Sharing gives data wings and posture

28.3.2024
Giulia Masoero vuoren huipulla.

Giulia Masoero studies how climate change affects birds. She wants to be as open and transparent as possible by sharing her data and code, and also encourages other researchers to practise Open Science.

Giulia Masoero currently works as a post-doctoral researcher at the Swiss Ornithological Institute, studying the effects of climate change on alpine swifts. She conducted her PhD in Finland, which also involved climate change and birds, but at that time birds of prey, the pygmy owls. Her topic, climate change, has been one reason for her interest in open science.

As open as possible

“I think I started to know OS just when I started my PhD, at the very beginning”, Masoero tells. She was invited to do her first peer-review and was looking for guidelines for assistance.
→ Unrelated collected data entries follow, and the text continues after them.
(* ===== verification/TaxForms.v ===== *)
(** * Tax form documents

    src/tax/FnoXml.hpp, src/tax/Fno910.hpp and src/tax/Fno300.hpp: the XML of the
    half-year СНР declaration (910.00) and of the quarterly VAT declaration
    (300.00), rounded to whole tenge.  A small reader of XML elements states what
    a document says independently of how the text was put together. *)
From Stdlib Require Import ZArith Lia Ascii String.
From S2P Require Import Prelude TaxService.
Open Scope string_scope.
Open Scope Z_scope.

Module Forms.
Import Tax.

(** [OrgInfo]: src/tax/FnoXml.hpp:57-63. *)
Record OrgInfo := mkOrgInfo {
  org_id : string; bin : string; name : string; tax_period_year : string; tax_period_half : string
}.

Definition dq : ascii := chr 34.
Definition quoted (s : string) : string := String dq (s +:+ String dq EmptyString).

(** [escape]: src/tax/FnoXml.hpp:90-115. *)
Fixpoint escape (text : string) : string :=
  match text with
  | EmptyString => EmptyString
  | String c r =>
      if Ascii.eqb c "&" then "&amp;" +:+ escape r
      else if Ascii.eqb c "<" then "&lt;" +:+ escape r
      else if Ascii.eqb c ">" then "&gt;" +:+ escape r
      else if Ascii.eqb c dq then "&quot;" +:+ escape r
      else if Ascii.eqb c "'" then "&apos;" +:+ escape r
      else String c (escape r)
  end.

(** [round_half_up_to_tenge]: src/tax/FnoXml.hpp:134-142. *)
Definition round_half_up_to_tenge (tiyn : Z) : Z :=
  let q := Z.quot tiyn 100 in
  let r := Z.rem tiyn 100 in
  if 50 <=? r then q + 1 else if r <=? -50 then q - 1 else q.

(** [tenge_amount]: src/tax/FnoXml.hpp:146-148. *)
Definition tenge_amount (tiyn : Z) : string := to_string (round_half_up_to_tenge tiyn).

(** [field]: src/tax/FnoXml.hpp:155-157. *)
Definition field (name value : string) : string :=
  "<field name=" +:+ quoted name +:+ ">" +:+ escape value +:+ "</field>".

(** [field]: src/tax/FnoXml.hpp:163-165. *)
Definition field_int (name : string) (numeric_value : Z) : string := field name (to_string numeric_value).

(** [identity_fields]: src/tax/FnoXml.hpp:179-181. *)
Definition identity_fields (org : OrgInfo) : string :=
  field "iin" (bin org) +:+ field "rnn" (bin org) +:+ field "payer_name1" (name org).

(** An element with text, as the summaries build them. *)
Definition elem (tag value : string) : string := "<" +:+ tag +:+ ">" +:+ value +:+ "</" +:+ tag +:+ ">".

Definition invalid {A} (w : string) : outcome A := Throw (Exn std_invalid_argument w).

Definition wrong_kind (form expected got : string) : string :=
  form +:+ "::build_xml: expected Calculation.kind='" +:+ expected +:+ "', got '" +:+ got +:+ "'".

Definition wrong_org (form calc_org org : string) : string :=
  form +:+ "::build_xml: calculation belongs to organization '" +:+ calc_org +:+
  "' but the supplied OrgInfo identifies '" +:+ org +:+
  "' — refusing to emit a filing that mixes two organizations' data".

Definition xml_decl : string := "<?xml version=" +:+ quoted "1.0" +:+ " encoding=" +:+ quoted "UTF-8" +:+ "?>".

Definition fno_open (form_code form_version bin : string) : string :=
  "<fno code=" +:+ quoted form_code +:+ " version=" +:+ quoted form_version +:+ " formatVersion=" +:+ quoted "1" +:+
  " schemaValidated=" +:+ quoted "false" +:+ " bin=" +:+ quoted (escape bin) +:+ ">".

Definition form_of (form_name sheet_name sheet : string) : string :=
  "<form name=" +:+ quoted form_name +:+ "><sheetGroup><sheet name=" +:+ quoted sheet_name +:+ ">" +:+ sheet +:+
  "</sheet></sheetGroup></form>".

Definition summary_of (body : string) : string :=
  "<calcSummary xmlns=" +:+ quoted "urn:cyber-accountant:fno-summary" +:+ ">" +:+ body +:+ "</calcSummary>".

Module Fno910.

(** [build_xml]: src/tax/Fno910.hpp:129-203. *)
Definition build_910_xml (calc : Calculation) (org : OrgInfo) : outcome string :=
  if negb (String.eqb (kind calc) kSnrSimplified) then invalid (wrong_kind "Fno910" kSnrSimplified (kind calc))
  else if negb (String.eqb (calc_org calc) (org_id org)) then
    invalid (wrong_org "Fno910" (calc_org calc) (org_id org))
  else
    income_tiyn ← value_ll "income_tiyn" (result_snapshot calc);
    rate_bp ← value_ll "rate_bp" (result_snapshot calc);
    let sheet := identity_fields org +:+ field "period_year" (tax_period_year org)
      +:+ field "period_half_year" (tax_period_half org) +:+ field "currency_code" "KZT"
      +:+ field "dt_regular" "true" +:+ field_int "field_910_00_001" (round_half_up_to_tenge income_tiyn) in
    let summary := summary_of (elem "incomeTenge" (tenge_amount income_tiyn) +:+ elem "rateBp" (to_string rate_bp)
      +:+ elem "taxTenge" (tenge_amount (total_tiyn calc)) +:+ elem "periodFrom" (escape (period_from calc))
      +:+ elem "periodTo" (escape (period_to calc))) in
    mret (xml_decl +:+ fno_open "910.00" "27" (bin org) +:+ form_of "form_910_00" "page_910_00_01" sheet
          +:+ summary +:+ "</fno>").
When searching for those, she also found a guide on how to make your code reproducible and got interested in that. “I started to understand that it was important to make your code in a way that anyone can understand and run it”, she says.

During her PhD, Masoero published a paper in a journal, in which it was mandated to publish also the data. That made her think why to publish or why not to publish data, and she decided that she likes the idea of sharing data.

“Especially when working with issues like climate change… There are so many people that are climate change deniers. They will never believe you anyway but if you have the data, code, and everything you have made publicly available, they have at least fewer arguments to attack you.“, Masoero says. She thinks that if science was just papers, anyone could create something with AI and with random data. “I want to be as open and as transparent as possible to deal with these kinds of things.”

During her postdoc period Masoero has decided that she wants to publish and make FAIR all the data and code she has used to make the analyses.

Masoero’s current funding, Marie Skłodowska-Curie Global Fellowship, comes from the European Union’s Horizon 2020 programme, which mandates her to publish OA and also to make a data management plan at the beginning of the work. Masoero sees it as a good thing that such a big funding agency promotes OS. Making the DMP was especially useful for those data that she started to collect herself, because she had to think for example how to best preserve the data in a way that also other people have access to it. “It’s quite demanding, since they are asking few things, but since I was planning to do it anyway, it’s not a big job.”

Giulia Masoero alppikiitäjä sylissään.

Giulia Masoero with her current study species, the alpine swift. Photo: Héloïse Moullec.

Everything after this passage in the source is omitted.